(** [AddVerification] records the signature in the link of its source,
    creating the link when there is none: afterwards the checkpoint contains the
    verification, every other signature, the votes and the status are unchanged,
    and sources stay distinct. *)
Theorem AddVerification_spec hash height order sig c :
  Forall full (SupLinks c) -> NoDup (SourceHash <$> SupLinks c) -> (order < MaxNumOfValidators)%nat -> sig <> [] ->
  exists c' l, AddVerification hash height order sig c = Some (c', l)
    /\ l ∈ SupLinks c' /\ SourceHash l = hash
    /\ Forall full (SupLinks c') /\ NoDup (SourceHash <$> SupLinks c')
    /\ ContainsVerification order (Some hash) c' = true
    /\ (forall h o, (h, o) <> (hash, order) -> link_signature (SupLinks c') h o = link_signature (SupLinks c) h o)
    /\ Votes c' = Votes c /\ Status c' = Status c.
Proof.
  intros Hf Hnd Ho Hs. unfold AddVerification.
  destruct (AddSupLink_spec height hash sig order _ Hf Hnd Ho) as (ls & l & -> & H1 & H2 & H3 & H4 & _ & H6).
  cbn [mbind option_bind]. eexists _, l. split; [done|]. cbn [SupLinks set_SupLinks Votes Status].
  split_and!; try done.
  - unfold ContainsVerification. cbn [SupLinks set_SupLinks]. apply existsb_exists.
    specialize (H6 hash order). rewrite bool_decide_eq_true_2, Nat.eqb_refl in H6 by done. cbn [andb] in H6.
    unfold link_signature in H6. destruct (List.find _ ls) as [l'|] eqn:Hfind; [|by subst].
    apply List.find_some in Hfind as [Hin Hh]. exists l'. split; [done|]. rewrite Hh. cbn [andb].
    unfold signed. rewrite H6. destruct sig; [done|]. rewrite zlen_cons. pose proof (zlen_nonneg sig).
    apply negb_true_iff. lia.
  - intros h o Hne. rewrite H6. case_bool_decide; cbn [andb]; [|done].
    destruct (Nat.eqb_spec o order); [congruence|done].
Qed.

Lemma AddVerification_spec_witness :
  exists c' l, AddVerification [x01] 100 2 [x07] (NewCheckpoint (mkCheckpoint 0 [] [] 0 Justified ∅ ∅ []))
               = Some (c', l) /\ l ∈ SupLinks c' /\ SourceHash l = [x01].
Proof.
  destruct (AddVerification_spec [x01] 100 2 [x07] (NewCheckpoint (mkCheckpoint 0 [] [] 0 Justified ∅ ∅ [])))
    as (c' & l & H1 & H2 & H3 & _).
  - constructor.
  - constructor.
  - unfold MaxNumOfValidators. lia.
  - discriminate.
  - exists c', l. exact (conj H1 (conj H2 H3)).
Defined.

(** ** The validators do not depend on the iteration order of the votes *)

(** [x] goes no later than [y]. *)
Definition sorted_rel (x y : Validator) : Prop := before x y = true \/ x = y.

Lemma before_spec x y :
  before x y = true <-> VoteNum y < VoteNum x \/ (VoteNum x = VoteNum y /\ bytes_ltb (PubKey y) (PubKey x) = true).
Proof.
  unfold before. destruct (Z.eqb_spec (VoteNum x) (VoteNum y)) as [He|Hne]; cbn [negb].
  - rewrite He. intuition lia.
  - rewrite Z.gtb_ltb, Z.ltb_lt. intuition lia.
Qed.

Lemma before_trans x y z : before x y = true -> before y z = true -> before x z = true.
Proof.
  rewrite !before_spec. intros [?|[? H1]] [?|[? H2]]; [left; lia..|right].
  split; [lia|]. by eapply bytes_ltb_trans.
Qed.
Lemma before_asym x y : before x y = true -> before y x = true -> False.
Proof.
  rewrite !before_spec. intros [?|[? H1]] [?|[? H2]]; try lia.
  apply bytes_ltb_asym in H1. congruence.
Qed.

(** The elements to sort have order 0, so that two of them differ in votes or key. *)
Lemma before_total x y :
  Order x = 0%nat -> Order y = 0%nat -> before x y = true \/ before y x = true \/ x = y.
Proof.
  destruct x as [p o n], y as [p' o' n']. cbn. intros -> ->. rewrite !before_spec. cbn.
  destruct (Z.lt_trichotomy n n') as [?|[->|?]]; [tauto| |tauto].
  destruct (bytes_ltb_total p p') as [->|[?|?]]; tauto.
Qed.

Lemma sorted_rel_trans x y z : sorted_rel x y -> sorted_rel y z -> sorted_rel x z.
Proof.
  intros [H1| ->] [H2| ->]; [left; by eapply before_trans|by left|by left|by right].
Qed.

Definition unordered (l : list Validator) : Prop := Forall (fun v => Order v = 0%nat) l.

Lemma insert_sorted_perm x l : insert_sorted x l ≡ₚ x :: l.
Proof.
  induction l as [|y l IH]; cbn [insert_sorted]; [done|]. destruct (before x y); [done|].
  rewrite IH. by apply Permutation_swap.
Qed.

Lemma insert_sorted_sorted x l :
  Order x = 0%nat -> unordered l -> StronglySorted sorted_rel l -> StronglySorted sorted_rel (insert_sorted x l).
Proof.
  intros Hx. induction l as [|y l IH]; intros Hu Hs; cbn [insert_sorted]; [by repeat constructor|].
  apply Forall_cons in Hu as [Hy Hu]. inversion Hs as [|? ? Hs' Hall]; subst.
  destruct (before x y) eqn:Hb.
  - constructor; [done|]. constructor; [by left|]. eapply Forall_impl; [exact Hall|].
    intros z Hz. eapply sorted_rel_trans; [by left|exact Hz].
  - constructor; [by apply IH|]. rewrite insert_sorted_perm. constructor; [|done].
    destruct (before_total y x Hy Hx) as [?|[?|?]]; [by left|congruence|by right].
Qed.

Lemma sort_validators_spec l :
  unordered l -> StronglySorted sorted_rel (sort_validators l) /\ sort_validators l ≡ₚ l.
Proof.
  induction l as [|x l IH]; intros Hu; cbn [sort_validators foldr]; [by repeat constructor|].
  apply Forall_cons in Hu as [Hx Hu]. destruct (IH Hu) as [Hs Hp]. split.
  - apply insert_sorted_sorted; [done| |exact Hs]. unfold unordered. fold (sort_validators l). by rewrite Hp.
  - fold (sort_validators l). by rewrite insert_sorted_perm, Hp.
Qed.

Lemma sort_validators_unique l k :
  unordered l -> l ≡ₚ k -> sort_validators l = sort_validators k.
Proof.
  intros Hu Hp. assert (Hk : unordered k) by (unfold unordered; by rewrite <- Hp).
  destruct (sort_validators_spec l Hu) as [Hs1 Hp1]. destruct (sort_validators_spec k Hk) as [Hs2 Hp2].
  eapply StronglySorted_unique_strong; [|exact Hs1|exact Hs2|by rewrite Hp1, Hp2].
  intros x y _ _ [Hxy| ->] [Hyx| Hyx]; try done. exfalso. by eapply before_asym.
Qed.

Section Validators.
Context (net : NetParams).

(** The candidates, in some order. *)
Definition candidates (l : list (bytes * Z)) : list Validator :=
  omap (fun '(pubKey, voteNum) =>
          if voteNum >=? MinValidatorVoteNum net then Some (mkValidator pubKey 0 voteNum) else None) l.

Lemma candidates_unordered l : unordered (candidates l).
Proof.
  unfold unordered. rewrite Forall_forall. intros v Hv. apply list_elem_of_omap in Hv as ([pk n] & _ & Hv).
  destruct (n >=? _); by simplify_eq.
Qed.

(** The validators computed from the votes do not depend on the order in
    which Go ranges over the map; they are sorted by votes and key, and are
    exactly the keys with enough votes of a checkpoint that has ended. *)
Theorem AllValidators_deterministic {R R' : MapRange} {RL : MapRangeLaws R} {RL' : MapRangeLaws R'} c :
  AllValidators (R := R) net c = AllValidators (R := R') net c
  /\ StronglySorted sorted_rel (AllValidators (R := R) net c)
  /\ forall v, v ∈ AllValidators (R := R) net c <->
       Status c <> Growing /\ Order v = 0%nat /\ Votes c !! PubKey v = Some (VoteNum v)
       /\ MinValidatorVoteNum net <= VoteNum v.
Proof.
  unfold AllValidators. case_bool_decide as Hst.
  - split_and!; [done|constructor|]. intros v. split; [by intros Hv%not_elem_of_nil|naive_solver].
  - change (sort_validators (omap _ ?l)) with (sort_validators (candidates l)).
    change (sort_validators (omap _ (@map_range R' _ _ _ _ (Votes c))))
      with (sort_validators (candidates (@map_range R' _ _ _ _ (Votes c)))).
    destruct (sort_validators_spec _ (candidates_unordered (@map_range R _ _ _ _ (Votes c)))) as [Hs Hp].
    split_and!; [|done|].
    + apply sort_validators_unique; [apply candidates_unordered|]. unfold candidates.
      apply omap_Permutation. by rewrite (@map_range_perm R RL), (@map_range_perm R' RL').
    + intros v. rewrite Hp. unfold candidates. rewrite list_elem_of_omap. split.
      * intros ([pk n] & Hin & Hv). rewrite (@map_range_perm R RL) in Hin. apply elem_of_map_to_list in Hin.
        destruct (n >=? _) eqn:Hn; simplify_eq. zbool. cbn. split_and!; [done..|lia].
      * intros (_ & Ho & Hv & Hm). exists (PubKey v, VoteNum v).
        rewrite (@map_range_perm R RL), elem_of_map_to_list. split; [done|].
        replace (VoteNum v >=? _) with true by lia. destruct v; cbn in *. by subst.
Qed.

Lemma NoDup_candidates l : NoDup l.*1 -> NoDup (PubKey <$> candidates l).
Proof.
  unfold candidates. induction l as [|[pk n] l IH]; intros Hnd; [constructor|].
  cbn [fmap list_fmap fst] in Hnd. apply NoDup_cons in Hnd as [Hnin Hnd]. cbn [omap list_omap].
  destruct (n >=? _); [|by apply IH]. cbn [fmap list_fmap PubKey]. constructor; [|by apply IH].
  intros Hin. apply list_elem_of_fmap in Hin as (v & -> & Hv). apply list_elem_of_omap in Hv as ([pk' n'] & Hin & Hv).
  destruct (n' >=? _); simplify_eq. cbn in Hnin. apply Hnin, list_elem_of_fmap. by exists (pk', n').
Qed.

Lemma AllValidators_NoDup {R : MapRange} {RL : MapRangeLaws R} c : NoDup (PubKey <$> AllValidators net c).
Proof.
  unfold AllValidators. case_bool_decide; [constructor|].
  destruct (sort_validators_spec (candidates (map_range (Votes c))) (candidates_unordered _)) as [_ Hp].
  change (sort_validators (omap _ (map_range (Votes c)))) with (sort_validators (candidates (map_range (Votes c)))).
  rewrite Hp. apply NoDup_candidates. rewrite map_range_perm. apply NoDup_fst_map_to_list.
Qed.

(** Numbering a list of validators with distinct keys. *)
Definition numbered (l : list Validator) : gmap bytes Validator :=
  foldl (fun m v => <[PubKey v := v]> m) ∅ (imap set_Order l).

Lemma foldl_insert_lookup (l : list Validator) (m : gmap bytes Validator) pk v :
  NoDup (PubKey <$> l) -> (forall w, w ∈ l -> m !! PubKey w = None) ->
  foldl (fun (m : gmap bytes Validator) v => <[PubKey v := v]> m) m l !! pk = Some v
  <-> m !! pk = Some v \/ v ∈ l /\ PubKey v = pk.
Proof.
  revert m. induction l as [|w l IH]; intros m Hnd Hm; cbn [foldl].
  - split; [by left|]. intros [?|[Hin _]]; [done|by apply not_elem_of_nil in Hin].
  - cbn [fmap list_fmap] in Hnd. apply NoDup_cons in Hnd as [Hnin Hnd]. rewrite IH; [|done|].
    + rewrite lookup_insert_Some, elem_of_cons. split.
      * intros [[[<- <-]|[? ?]]|[? ?]]; auto.
      * intros [Hl|[[->|?] ?]]; [|auto|auto]. left. right. split; [|done]. intros <-.
        rewrite Hm in Hl; [done|left].
    + intros w' Hw'. rewrite lookup_insert_ne; [apply Hm; by right|].
      intros Heq. apply Hnin. rewrite Heq. apply list_elem_of_fmap. eauto.
Qed.

Lemma imap_set_Order_keys l : PubKey <$> imap set_Order l = PubKey <$> l.
Proof.
  apply list_eq. intros i. rewrite !list_lookup_fmap, list_lookup_imap. by destruct (l !! i).
Qed.

Lemma numbered_lookup l pk v :
  NoDup (PubKey <$> l) ->
  numbered l !! pk = Some v <-> exists w, l !! Order v = Some w /\ v = set_Order (Order v) w /\ PubKey v = pk.
Proof.
  intros Hnd. unfold numbered. rewrite foldl_insert_lookup.
  - rewrite lookup_empty, elem_of_lookup_imap. split.
    + intros [?|[(i & w & -> & Hw) ?]]; [done|]. exists w. done.
    + intros (w & Hw & -> & Hpk). right. split; [|done]. eauto.
  - by rewrite imap_set_Order_keys.
  - intros w _. apply lookup_empty.
Qed.

Lemma numbered_size l : NoDup (PubKey <$> l) -> size (numbered l) = length l.
Proof.
  intros Hnd. unfold numbered.
  assert (Hgen : forall (k : list Validator) (m : gmap bytes Validator), NoDup (PubKey <$> k) -> (forall w, w ∈ k -> m !! PubKey w = None) ->
    size (foldl (fun (m : gmap bytes Validator) v => <[PubKey v := v]> m) m k) = (size m + length k)%nat).
  { induction k as [|w k IH]; intros m Hk Hm; cbn [foldl length]; [lia|].
    cbn [fmap list_fmap] in Hk. apply NoDup_cons in Hk as [Hnin Hk]. rewrite IH; [|done|].
    - rewrite map_size_insert_None by (apply Hm; left). lia.
    - intros w' Hw'. rewrite lookup_insert_ne; [apply Hm; by right|].
      intros Heq. apply Hnin. rewrite Heq. apply list_elem_of_fmap. eauto. }
  rewrite Hgen; [|by rewrite imap_set_Order_keys|intros; apply lookup_empty].
  by rewrite map_size_empty, length_imap.
Qed.

Lemma federationValidators_numbered :
  federationValidators net = numbered ((fun x => mkValidator x 0 0) <$> Federation net).
Proof.
  unfold federationValidators, numbered.
  assert (Hgen : forall l m (f : nat -> nat),
    foldl (fun m '(i, xPub) => <[xPub := mkValidator xPub i 0]> m) m (imap (fun i x => (f i, x)) l)
    = foldl (fun m v => <[PubKey v := v]> m) m (imap (fun i v => set_Order (f i) v) ((fun x => mkValidator x 0 0) <$> l))
    :> gmap bytes Validator).
  { induction l as [|x l IH]; intros m f; [done|]. cbn. apply (IH _ (fun i => f (S i))). }
  apply (Hgen _ _ (fun i => i)).
Qed.

(** The list the effective validators number. *)
Definition effective_list {R : MapRange} (c : Checkpoint) : list Validator :=
  match AllValidators net c with
  | [] => (fun x => mkValidator x 0 0) <$> Federation net
  | l => take MaxNumOfValidators l
  end.

Lemma EffectiveValidators_numbered {R : MapRange} c : EffectiveValidators net c = numbered (effective_list c).
Proof.
  unfold EffectiveValidators, effective_list. destruct (AllValidators net c); [|done].
  apply federationValidators_numbered.
Qed.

* **Task requirements**: The lines to copy are those in the records above containing the word "height".

* **Exercise response**:
Theorem AddVerification_spec hash height order sig c :
  exists c' l, AddVerification hash height order sig c = Some (c', l)
  destruct (AddSupLink_spec height hash sig order _ Hf Hnd Ho) as (ls & l & -> & H1 & H2 & H3 & H4 & _ & H6).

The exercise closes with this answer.